Here are three reasons why a Fed rate cut won’t save Wall Street

Jerome Powell, chairman of the U.S. Federal Reserve, speaks during a news conference following a Federal Open Market Committee (FOMC) meeting in Washington, D.C., U.S., on Wednesday, Jan. 30, 2019.

Al Drago | Bloomberg | Getty Images

As President Donald Trump’s trade wars rattle investors, Wall Street has reached for a security blanket: new Federal Reserve rate cuts to offset the economic damage.

But senior economists from both political parties say it may not work that smoothly even if the Fed says yes, for three reasons. And that poses risks to America’s decade-long recovery as the 2020 presidential election draws nearer.

The first is that tariffs and tariff threats have shaken confidence among trading partners and businesses, as shown by the Business Roundtable’s eroded second-quarter CEO Economic Outlook Index.
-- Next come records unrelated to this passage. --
(** * Audiobook generation pipeline: a shallow embedding and its properties

    The development follows the TypeScript sources of the plugin:

    - [TTSOrchestrator]  (segmentation, batching, provider fallback, progress),
    - [VoiceMatchingEngine] (filtering and scoring of candidate voices),
    - [AudioAssembler]  (normalisation, chapter markers, totals, temp files),
    - the [generateSpeech] methods of the ElevenLabs and PlayHT providers,
    - the voice libraries and the private helpers of these two providers
      (labels, emotion modulation, polling),
    - the readers of the configuration ([getEnvNumber] and its companions).

    Conventions of the embedding.

    - A JavaScript string is a [string]: a sequence of code units, restricted
      to the range 0..255 (the Latin-1 part of UTF-16).  All character classes
      below ([\s], [\w], line terminators, [toLowerCase]) are the restrictions
      of the ECMAScript ones to that range.
    - A JavaScript [number] that the code only counts with is a [nat]; a
      [number] that holds seconds, dollars, scores or settings is an exact
      rational [Q].  Sums are kept in the order in which the code adds.
      A [number] parsed from the environment is a double: a whole number
      rounded to the nearest double, [-0], an infinity or [NaN].
    - A [Buffer] is a list of bytes.
    - A rejected promise or a thrown [Error] is the [Err] case of [result],
      carrying the message.
    - The network, the audio engine, the clock, the database and the
      failures of the file system are fields of the records [Env.t] and
      [Engine.t], over which every statement is quantified; the temp
      directory is a finite map from paths to contents. *)

From Stdlib Require Import List String Ascii ZArith QArith Qround Qminmax Lia Lqa Bool.
From Stdlib Require Import Sorting.Permutation Sorting.Sorted.
From stdpp Require Import base option list gmap strings pretty.

Import ListNotations.
Local Open Scope string_scope.
Local Open Scope list_scope.
Local Open Scope nat_scope.

(** ** Results of fallible code *)

Inductive result (A : Type) : Type :=
| Ok (a : A)
| Err (message : string).
Arguments Ok {A} a.
Arguments Err {A} message.

Definition is_ok {A} (r : result A) : bool :=
  match r with Ok _ => true | Err _ => false end.

(** ** The JavaScript primitives the sources rely on *)

Module Js.

Definition chars (s : string) : list ascii := list_ascii_of_string s.
Definition str (l : list ascii) : string := string_of_list_ascii l.

Definition code (c : ascii) : N := N_of_ascii c.

Definition dquote : ascii := ascii_of_N 34.
Definition LF : ascii := ascii_of_N 10.
Definition CR : ascii := ascii_of_N 13.

(** ECMAScript LineTerminator, in range: <LF>, <CR>. *)
Definition isLineTerminator (c : ascii) : bool :=
  (code c =? 10)%N || (code c =? 13)%N.

(** ECMAScript WhiteSpace and LineTerminator, in range: <TAB>, <LF>, <VT>,
    <FF>, <CR>, <SP>, <NBSP>.  This is both [\s] and what [trim] strips. *)
Definition isSpace (c : ascii) : bool :=
  ((9 <=? code c) && (code c <=? 13) || (code c =? 32) || (code c =? 160))%N.

(** [\w] is [A-Za-z0-9_]. *)
Definition isWord (c : ascii) : bool :=
  ((65 <=? code c) && (code c <=? 90) || (97 <=? code c) && (code c <=? 122)
   || (48 <=? code c) && (code c <=? 57) || (code c =? 95))%N.

(** [toLowerCase] on one code unit: A-Z, and the Latin-1 capitals
    U+00C0..U+00DE except the multiplication sign U+00D7. *)
Definition toLowerChar (c : ascii) : ascii :=
  let n := code c in
  if ((65 <=? n) && (n <=? 90)
      || (192 <=? n) && (n <=? 222) && negb (n =? 215))%N
  then ascii_of_N (n + 32) else c.

Fixpoint toLowerCase (s : string) : string :=
  match s with
  | EmptyString => EmptyString
  | String c r => String (toLowerChar c) (toLowerCase r)
  end.

(** [t] starts [s]. *)
Fixpoint startsWith (s t : string) : bool :=
  match t, s with
  | EmptyString, _ => true
  | String _ _, EmptyString => false
  | String b t', String a s' => Ascii.eqb a b && startsWith s' t'
  end.

(** [s.includes(t)]: [t] occurs in [s] as a contiguous substring. *)
Fixpoint includes (s t : string) : bool :=
  startsWith s t ||
  match s with
  | EmptyString => false
  | String _ s' => includes s' t
  end.

(** [s.trim()] *)
Fixpoint trimStart (s : string) : string :=
  match s with
  | EmptyString => EmptyString
  | String c r => if isSpace c then trimStart r else s
  end.

Fixpoint trimEnd (s : string) : string :=
  match s with
  | EmptyString => EmptyString
  | String c r =>
      match trimEnd r with
      | EmptyString => if isSpace c then EmptyString else String c EmptyString
      | r' => String c r'
      end
  end.
(** * Three local model servers: chat, embedding and transcription

    A shallow embedding of the request handlers of
    [python-whisper/chat_server.py], [python-whisper/embedding_server.py]
    and [python-whisper/whisper_server.py], and the properties their
    specification states about them.

    Python values that arrive as JSON are kept as a tree ([json]); a
    handler is a computation in a small state-and-exception monad, the
    state being what the handler can touch (files, the log, the external
    calls it has made).  What lives outside the repository (the Whisper
    model, the sentence encoder, numpy, the HTTP client, the Ollama
    runtime) is a field of an environment record. *)

From Stdlib Require Import Reals Lra.
From Stdlib Require Import PrimFloat SpecFloat FloatOps ZArith.
From stdpp Require Import gmap strings list pretty.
Demand-side stimulus from Fed rate cuts can counter contractionary effects of tariff costs, but not the harm to the animal spirits of corporate America.

Monetary policy can “modestly help” but “is not an ideal tool,” says Glenn Hubbard, dean of Columbia University’s Graduate School of Business. “That negative effect from policy uncertainty is likely to remain even if the present disputes with China and Mexico are resolved. This uncertainty is blunting part of the investment gains that were made possible by corporate tax reform.”

The second, more concrete reason is actual disruption to existing business patterns. Trump boasts that his tariffs have imposed a price on China by causing firms to leave, but that imposes costs on those firms as well.

“There are important supply-side effects as global supply chains become broken that cannot be addressed with monetary policy,” notes Harvard’s Greg Mankiw. Like Hubbard, Mankiw once served as top economic adviser to President George W. Bush.

The third reason is lags in timing. The economic bug that tariffs induce can set in before the Fed’s medicine starts working.

“Rate cuts take about 12 months to have substantial impact,” explains Jason Furman, who chaired President Obama’s Council of Economic Advisers. “Tariffs could be much faster acting, so that could be a real problem for the economy in the second half of 2019.”

Economists expected a 2019 slowdown even before Trump declared himself “a tariff man” last December and set about proving it. After a burst of stimulus from the late 2017 GOP tax cuts, growth tapered in the latter months of 2018 and fell short of the administration’s full-year projection of 3% or higher.

The surprising 3.1% growth from the first quarter of 2019, driven partly by inventory accumulation, raised hopes of a more robust year. But job growth has declined, with forecasters projecting growth around 2% or lower in both the second and third quarters of 2019.

“The question is whether this is a natural settling of the business cycle…or are the trade wars wreaking some havoc on the economy,” observes Betsey Stevenson, another former Obama adviser. “I tend to think that there is evidence that the latter is happening.”

The result: rising fears that the economy will not just grow more slowly but instead actually shrink. Vanguard’s chief economist this week raised the odds of recession within the next 12-18 months to 40%, up from 30% previously.

“The economy is on a razor’s edge,” says Mark Zandi of Moody’s Analytics. “Growth has slowed significantly from last year and is close to stalling out. And it will if the president doesn’t stand down soon.”

Douglas Holtz-Eakin, former head of the Congressional Budget Office, calls the trade war “damaging” but still considers it “premature” for the Fed to act. Cutting rates now to offset Trump’s tariffs would narrow the central bank’s maneuvering room for responding to a more ominous setback such a global energy price shock or debt crisis.

“The idea that the Fed has only a little bit of room left to ease policy if something else goes south,” warns Justin Wolfers, a Democratic economist at the University of Michigan, “should be terrifying.”